_Problem details_.
Below this line is the material. Write out only its lines from the one containing "k ∈ claims id" through the one containing "unfold call_unlock. rewrite", both kept, exactly.

_Supplied material_.
Lemma step_unlocks n c id l p k : Inv n c -> (id < started (shared c))%nat -> locals c !! id = Some l -> asleep id (forks (shared c)) = false ->
  k ∈ claims id (pc l) -> (forall x, x ∈ claims id p <-> x <> k /\ x ∈ claims id (pc l)) -> philosopher (goto p l) ->
  exists m, call_unlock k p l (shared c) = (goto p l, m) /\ Inv n (mkConfig m (<[id := goto p l]> (locals c))).
Proof.
  intros Hi Hid Hl Has Hin Hcl Hp. assert (k < length (forks (shared c)))%nat as Hk by (apply (inv_made n c Hi k id); by exists l).
  destruct (lookup_lt_is_Some_2 (forks (shared c)) k Hk) as [f Hf].
  pose proof (inv_mutex n c Hi k f Hf) as Hok. pose proof Has as Has'. rewrite table_asleep_false in Has'.
  destruct (mutex_unlock_ok (claim c k) f id Hok) as (f1 & Hu & Hok' & Hq'); [by exists l|by eapply Has'|].
  unfold call_unlock. rewrite Hf. cbn [mbind option_bind]. rewrite Hu. eexists. split; [done|].
  apply (table_inv_move n c id l); [done..|by rewrite length_insert| | |]; cbn [goto pc].
  - intros x. rewrite Hcl, length_insert. intros [_ Hx]. apply (inv_made n c Hi x id). by exists l.
  - intros k' f' Hf'. destruct (insert_lookup_cases _ _ _ _ _ _ Hf Hf') as [[-> ->]|[Hne Hf2]].
    + eapply mutex_ok_ext; [|exact Hok']. intros t. cbn beta. rewrite (claim_here c id l k t Hl), Hcl. intuition congruence.
    + eapply mutex_ok_ext; [|by eapply (inv_mutex n c Hi)]. intros t. rewrite (claim_here c id l k' t Hl), Hcl. intuition congruence.
  - intros k' f' t Hf' Ht. destruct (insert_lookup_cases _ _ _ _ _ _ Hf Hf') as [[-> ->]|[Hne Hf2]]; eauto.
Qed.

_Output for this exercise_.
  k ∈ claims id (pc l) -> (forall x, x ∈ claims id p <-> x <> k /\ x ∈ claims id (pc l)) -> philosopher (goto p l) ->
  exists m, call_unlock k p l (shared c) = (goto p l, m) /\ Inv n (mkConfig m (<[id := goto p l]> (locals c))).
Proof.
  intros Hi Hid Hl Has Hin Hcl Hp. assert (k < length (forks (shared c)))%nat as Hk by (apply (inv_made n c Hi k id); by exists l).
  destruct (lookup_lt_is_Some_2 (forks (shared c)) k Hk) as [f Hf].
  pose proof (inv_mutex n c Hi k f Hf) as Hok. pose proof Has as Has'. rewrite table_asleep_false in Has'.
  destruct (mutex_unlock_ok (claim c k) f id Hok) as (f1 & Hu & Hok' & Hq'); [by exists l|by eapply Has'|].
  unfold call_unlock. rewrite Hf. cbn [mbind option_bind]. rewrite Hu. eexists. split; [done|].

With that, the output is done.